-- EXCERPTED RECORDS follows --
(* ===== verification/JsNumber.v ===== *)
(** * JavaScript numbers

    Numbers are IEEE-754 binary64 values.  The carrier and the four
    arithmetic operations, negation and comparison are those of the Standard
    Library's [SpecFloat] at precision 53 and maximal exponent 1024, so every
    computation of the interpreter is carried out with its exact rounding.
    This file adds what the code uses of the language besides: conversion of
    decimal text to the nearest number ([Number(text)]), the shortest decimal
    text of a number ([String(x)], [x.toExponential()]), the [Number.isX]
    predicates and the functions of [Math] and [%]. *)
From Stdlib Require Import SpecFloat.
From stdpp Require Import strings.
From S2P Require Import Prelude JsString.

#[local] Open Scope Z_scope.

Notation num := spec_float.

Definition n_add : num -> num -> num := SFadd 53 1024.
Definition n_sub : num -> num -> num := SFsub 53 1024.
Definition n_mul : num -> num -> num := SFmul 53 1024.
Definition n_div : num -> num -> num := SFdiv 53 1024.
Definition n_neg : num -> num := SFopp.
Definition n_abs : num -> num := SFabs.
(** [===], [<] and [<=] on numbers. *)
Definition n_eqb : num -> num -> bool := SFeqb.
Definition n_ltb : num -> num -> bool := SFltb.
Definition n_leb : num -> num -> bool := SFleb.

Definition n_zero : num := S754_zero false.
Definition n_of_Z (z : Z) : num := binary_normalize 53 1024 z 0 false.
Definition n_one : num := Eval vm_compute in n_of_Z 1.
Definition n_million : num := Eval vm_compute in n_of_Z 1000000.

#[global] Instance num_eq_dec : EqDecision num.
Proof. solve_decision. Defined.

(** ** [Number.isFinite], [Number.isInteger], [Number.isSafeInteger] *)
Definition is_finite (x : num) : bool :=
  match x with S754_zero _ | S754_finite _ _ _ => true | _ => false end.

(** The integer a number denotes, when it denotes one. *)
Definition num_to_Z (x : num) : option Z :=
  match x with
  | S754_zero _ => Some 0
  | S754_finite s m e =>
      if 0 <=? e then Some (cond_Zopp s (Zpos m * 2 ^ e))
      else if Zpos m mod 2 ^ (- e) =? 0
           then Some (cond_Zopp s (Zpos m / 2 ^ (- e)))
           else None
  | _ => None
  end.

Definition is_integer (x : num) : bool := bool_decide (is_Some (num_to_Z x)).

Definition is_safe_integer (x : num) : bool :=
  match num_to_Z x with
  | Some z => Z.abs z <=? 9007199254740991
  | None => false
  end.

Definition sign_bit (x : num) : bool :=
  match x with
  | S754_zero s | S754_infinity s | S754_finite s _ _ => s
  | S754_nan => false
  end.

(** ** Functions of [Math], and [%] *)
Definition n_min (a b : num) : num :=
  match a, b with
  | S754_nan, _ | _, S754_nan => S754_nan
  | S754_zero sa, S754_zero sb => S754_zero (sa || sb)
  | _, _ => if n_ltb b a then b else a
  end.

Definition n_max (a b : num) : num :=
  match a, b with
  | S754_nan, _ | _, S754_nan => S754_nan
  | S754_zero sa, S754_zero sb => S754_zero (sa && sb)
  | _, _ => if n_ltb a b then b else a
  end.

(** [Math.floor]; an integer result zero keeps the sign of the argument. *)
Definition n_floor (x : num) : num :=
  match x with
  | S754_finite s m e =>
      if 0 <=? e then x
      else binary_normalize 53 1024 (cond_Zopp s (Zpos m) / 2 ^ (- e)) 0 s
  | _ => x
  end.

Definition n_ceil (x : num) : num := n_neg (n_floor (n_neg x)).

(** The remainder of the truncating division, with the sign of the dividend. *)
Definition n_rem (x y : num) : num :=
  match x, y with
  | S754_nan, _ | _, S754_nan | S754_infinity _, _ | _, S754_zero _ => S754_nan
  | S754_zero _, _ | S754_finite _ _ _, S754_infinity _ => x
  | S754_finite s m e, S754_finite _ m' e' =>
      let ez := Z.min e e' in
      let a := Zpos m * 2 ^ (e - ez) in
      let b := Zpos m' * 2 ^ (e' - ez) in
      binary_normalize 53 1024 (cond_Zopp s (a mod b)) ez s
  end.

(** ** Decimal text to number *)

(** The exponent of the leading bit of the quotient [a / b]. *)
Definition ratio_log2 (a b : Z) : Z :=
  let l := Z.log2 a - Z.log2 b in
  if a * 2 ^ Z.max 0 (- l) <? b * 2 ^ Z.max 0 l then l - 1 else l.

Definition round_half_even (q r d : Z) : Z :=
  match 2 * r ?= d with
  | Lt => q
  | Eq => if Z.even q then q else q + 1
  | Gt => q + 1
  end.

(** The number nearest to [a / b], ties to even. *)
Definition ratio_to_num (a b : Z) : num :=
  if a <=? 0 then S754_zero false else
  let e := Z.max (ratio_log2 a b - 52) (-1074) in
  let nn := a * 2 ^ Z.max 0 (- e) in
  let dd := b * 2 ^ Z.max 0 e in
  let q := round_half_even (nn / dd) (nn mod dd) dd in
  let '(q, e) := if q =? 2 ^ 53 then (2 ^ 52, e + 1) else (q, e) in
  match q with
  | Zpos m => if e <=? 971 then S754_finite false m e else S754_infinity false
  | _ => S754_zero false
  end.

(** The number nearest to [m * 10^k]. *)
Definition decimal_to_num (m k : Z) : num :=
  ratio_to_num (m * 10 ^ Z.max 0 k) (10 ^ Z.max 0 (- k)).

(** A decimal literal as the regular expressions of the code read it:
    digits with an optional point and more digits, or a point and digits,
    then an optional exponent. *)
Record dec_lit := DecLit {
  dl_int : jstr;                            (* digits before the point *)
  dl_frac : option jstr;                    (* digits after it, if it is there *)
  dl_exp : option (Z * option Z * jstr);    (* [eE], sign, digits *)
}.

Definition dl_text (d : dec_lit) : jstr :=
  dl_int d
  ++ (match dl_frac d with Some f => 46 :: f | None => [] end)
  ++ match dl_exp d with
     | Some (c, sg, ds) => c :: (match sg with Some x => [x] | None => [] end) ++ ds
     | None => []
     end.

Definition is_exp_mark (c : Z) : bool := (c =? 101) || (c =? 69).
Definition is_sign (c : Z) : bool := (c =? 43) || (c =? 45).

Definition scan_exp (s : jstr) : option (Z * option Z * jstr) * jstr :=
  match s with
  | c :: s1 =>
      if is_exp_mark c then
        let '(sg, s2) :=
          match s1 with
          | x :: s2 => if is_sign x then (Some x, s2) else (None, s1)
          | [] => (None, s1)
          end in
        let '(ds, s3) := span_while is_digit s2 in
        match ds with
        | [] => (None, s)
        | _ => (Some (c, sg, ds), s3)
        end
      else (None, s)
  | [] => (None, s)
  end.

Definition scan_number (s : jstr) : option (dec_lit * jstr) :=
  let '(ds, s1) := span_while is_digit s in
  let whole := match ds with
               | [] => None
               | _ => let '(ex, s2) := scan_exp s1 in Some (DecLit ds None ex, s2)
               end in
  match s1 with
  | c :: s2 =>
      if c =? 46 then
        let '(fs, s3) := span_while is_digit s2 in
        match ds, fs with
        | [], [] => None
        | _, _ => let '(ex, s4) := scan_exp s3 in Some (DecLit ds (Some fs) ex, s4)
        end
      else whole
  | [] => whole
  end.

Definition digits_value (ds : jstr) : Z :=
  fold_left (fun acc c => acc * 10 + (c - 48)) ds 0.

Definition dl_exponent (d : dec_lit) : Z :=
  match dl_exp d with
  | Some (_, Some sg, ds) => if sg =? 45 then - digits_value ds else digits_value ds
  | Some (_, None, ds) => digits_value ds
  | None => 0
  end.

Definition dl_value (d : dec_lit) : num :=
  let f := default [] (dl_frac d) in
  decimal_to_num (digits_value (dl_int d ++ f))
                 (dl_exponent d - Z.of_nat (length f)).

(** No [.], [e] or [E] in the text: the test [!/[.eE]/.test(text)]. *)
Definition dl_integer (d : dec_lit) : bool :=
  match dl_frac d, dl_exp d with None, None => true | _, _ => false end.

(** ** [Number(text)] *)
Definition radix_value (b : Z) (s : jstr) : option Z :=
  match s with
  | [] => None
  | _ => fold_left (fun acc c =>
           match acc, hex_value c with
           | Some v, Some d => if d <? b then Some (v * b + d) else None
           | _, _ => None
           end) s (Some 0)
  end.

Definition unsigned_to_number (s : jstr) : num :=
  if bool_decide (s = js "Infinity") then S754_infinity false
  else match scan_number s with
       | Some (d, []) => dl_value d
       | _ => S754_nan
       end.

Definition to_number (text : jstr) : num :=
  let radix b t := match radix_value b t with
                   | Some v => ratio_to_num v 1 | None => S754_nan end in
  match trim text with
  | [] => S754_zero false
  | x :: s =>
      if x =? 43 then unsigned_to_number s
      else if x =? 45 then n_neg (unsigned_to_number s)
      else
        match s with
        | c :: t =>
            if (x =? 48) && ((c =? 120) || (c =? 88)) then radix 16 t
            else if (x =? 48) && ((c =? 111) || (c =? 79)) then radix 8 t
            else if (x =? 48) && ((c =? 98) || (c =? 66)) then radix 2 t
            else unsigned_to_number (x :: s)
        | [] => unsigned_to_number (x :: s)
        end
  end.

(** ** Number to text *)

(** The decimal digits of a natural number, without leading zeros. *)
Fixpoint dec_digits (fuel : nat) (n : Z) (acc : jstr) : jstr :=
  match fuel with
  | O => acc
  | S fuel =>
      let acc := (48 + n mod 10) :: acc in
      if n <? 10 then acc else dec_digits fuel (n / 10) acc
  end.

Definition dec_of_Z (n : Z) : jstr := dec_digits (Z.to_nat (Z.log2 n) + 1) n [].

(** The position [n] of the decimal point of [a / b] with
    [10^(n-1) <= a/b < 10^n]. *)
Fixpoint leading_zeros (fuel : nat) (a b : Z) : Z :=
  match fuel with
  | O => 0
  | S fuel => if b <=? a * 10 then 0 else 1 + leading_zeros fuel (a * 10) b
  end.

Definition point_position (a b : Z) : Z :=
  if b <=? a then Z.of_nat (length (dec_of_Z (a / b)))
  else - leading_zeros 400 a b.

(** A positive finite number as a quotient of integers. *)
Definition num_ratio (m : positive) (e : Z) : Z * Z :=
  (Zpos m * 2 ^ Z.max 0 e, 2 ^ Z.max 0 (- e)).

(** The shortest digits: integers [s], [k], [n] with [k] digits in [s] such
    that [s * 10^(n-k)] rounds to the number, [k] minimal; of two candidates
    of the same length, the one closer to the number.  [a / b] is the number
    and [p] the position of its decimal point; the candidate just above may be
    the power of ten [10^p], whose point position is [p + 1]. *)
Fixpoint shortest_digits (fuel : nat) (x : num) (a b p k : Z) : option (Z * Z * Z) :=
  match fuel with
  | O => None
  | S fuel =>
      let nn := a * 10 ^ Z.max 0 (k - p) in
      let dd := b * 10 ^ Z.max 0 (p - k) in
      let s := nn / dd in
      let r := nn mod dd in
      let fits s := bool_decide (decimal_to_num s (p - k) = x) in
      let above := if s + 1 =? 10 ^ k then (10 ^ (k - 1), k, p + 1)
                   else (s + 1, k, p) in
      let up := match 2 * r ?= dd with
                | Gt => true | Eq => negb (Z.even s) | Lt => false end in
      match fits s, fits (s + 1) with
      | true, true => Some (if up then above else (s, k, p))
      | true, false => Some (s, k, p)
      | false, true => Some above
      | false, false => shortest_digits fuel x a b p (k + 1)
      end
  end.

(** The digits, their number [k] and the point position [n] of a positive
    finite number; 1100 digits suffice for the exact expansion of any. *)
Definition num_digits (m : positive) (e : Z) : option (Z * Z * Z) :=
  let '(a, b) := num_ratio m e in
  shortest_digits 1100 (S754_finite false m e) a b (point_position a b) 1.

Definition zeros (n : Z) : jstr := replicate (Z.to_nat n) 48.

Definition exponent_text (e : Z) : jstr :=
  (if e <? 0 then 45 else 43) :: dec_of_Z (Z.abs e).

Definition mantissa_text (ds : jstr) : jstr :=
  match ds with
  | [] => []
  | [d] => [d]
  | d :: f => d :: 46 :: f
  end.

(** Number::toString(x, 10) *)
Definition positive_to_string (m : positive) (e : Z) : jstr :=
  match num_digits m e with
  | None => js "NaN"
  | Some (s, k, n) =>
      let ds := dec_of_Z s in
      if (k <=? n) && (n <=? 21) then ds ++ zeros (n - k)
      else if (0 <? n) && (n <=? 21) then
        take (Z.to_nat n) ds ++ 46 :: drop (Z.to_nat n) ds
      else if (-6 <? n) && (n <=? 0) then js "0." ++ zeros (- n) ++ ds
      else mantissa_text ds ++ 101 :: exponent_text (n - 1)
  end.

Definition num_to_string (x : num) : jstr :=
  match x with
  | S754_nan => js "NaN"
  | S754_zero _ => js "0"
  | S754_infinity s => if s then js "-Infinity" else js "Infinity"
  | S754_finite s m e =>
      (if s then [45] else []) ++ positive_to_string m e
  end.

(** [x.toExponential()] for a finite number, split at ["e"]: the mantissa and
    the exponent. *)
Definition to_exponential (x : num) : jstr * Z :=
  match x with
  | S754_finite s m e =>
      match num_digits m e with
      | Some (sg, k, n) =>
          ((if s then [45] else []) ++ mantissa_text (dec_of_Z sg), n - 1)
      | None => (js "NaN", 0)
      end
  | _ => (js "0", 0)
  end.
-- EXCERPTED RECORDS concluded --
→ **WHAT TO DO**
Where does the word "whole" show up in the material? Copy out each line that has it.

→ **ANSWER**
  let whole := match ds with
      else whole
  | [] => whole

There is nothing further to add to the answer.